Vito leaned forward. “What’s Deliverance?”

“It’s a 1972 American thriller film about a bunch of city guys who get lost in the backcountry and fall afoul of the locals,” Emma said. “If Anil cried at Finding Nemo, he would shit himself at Deliverance.”

“Could we keep our language clean, please?” Chloe asked. “Just because we’re off-roading, there’s no need to be crude.”

“How about defecate?” Emma asked. “Or poo? Vito needs to understand what we’re about to face, and his likely physical response.”

“We’re not going to encounter any inbred mountain men in the Appalachians,” Jack said. “No one uses these roads anymore. There’s nothing out here. No cabins or service boxes or houses. No highway markers, electricity poles, or cell towers. Nothing. Just flora, fauna, and the logging trail.”

“Now it’s a trail?” My voice rose in pitch. “I didn’t sign up for off-roading on a trail in the middle of the wilderness. It’s not me.”

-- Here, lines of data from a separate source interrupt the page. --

(** The blanks at either end of a value are written out with it, and a
    reader of the header leaves them out of the value. [unpadded] tells that
    a value has none. *)
Definition blank (c : ascii) : bool :=
  Ascii.eqb c " "%char || Ascii.eqb c (ascii_of_nat 9).

Fixpoint ends_blank (s : string) : bool :=
  match s with
  | EmptyString => false
  | String c EmptyString => blank c
  | String _ rest => ends_blank rest
  end.

Definition unpadded (s : string) : bool :=
  match s with
  | EmptyString => true
  | String c _ => negb (blank c) && negb (ends_blank s)
  end.

Definition invalid_char (name : string) : JS.error :=
  {| JS.err_class := JS.TypeError;
     JS.err_message := "Invalid character in header content [" ++ JS.dquote ++
                       name ++ JS.dquote ++ "]";
     JS.err_has_body := false |}.

(** [res.setHeader(name, value)] on the headers set so far: it throws on a
    value with a character that no header may hold. *)
Definition setHeader (name value : string) (set : Headers) : JS.error + Headers :=
  if header_value value then inr (<[name := value]> set)
  else inl (invalid_char name).

(** [`attachment; filename="${fileName}"`] *)
Definition disposition (fileName : string) : string :=
  "attachment; filename=" ++ JS.dquote ++ fileName ++ JS.dquote.

(** [res.send(buffer)] with the headers set so far: the status is 200, and
    a [Content-Type] that is not set, or is empty, is sent as
    [application/octet-stream]. *)
Definition send (set : Headers) (buffer : list Z) : Response :=
  {| status := 200;
     headers := if JS.truthy_str (set !! "Content-Type") then set
                else <["Content-Type" := "application/octet-stream"]> set;
     body := Binary buffer |}.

“I thought you were a survivalist,” Jack retorted. “Or was all that stuff you told our architect a lie?”

“Why do you two have an architect?” Emma asked. “Did someone get married and buy a house and forget to tell the rest of us? Is Simi pregnant?” She covered her mouth and gasped. “Was it a shotgun wedding?”

“No one is married or pregnant,” I snapped. “And I didn’t lie about my survival skills, but I didn’t expect to have to use them for real.”

“Pull over so I can get my bag of guns.” Gage leaned over the seat. “Three or four ought to do it.”

I turned and glared. “I told you this is a ‘no guns’ heist.”

“Actually, you changed your mind and said it was a ‘yes guns’ heist so you could shoot Clare,” Jack pointed out.

Vito scowled. “You’ll have to go through me if you’re planning to shoot Clare, and FYI, you won’t survive no matter how good your skills.”

“Relax. I retracted that statement when I came up with a plan.”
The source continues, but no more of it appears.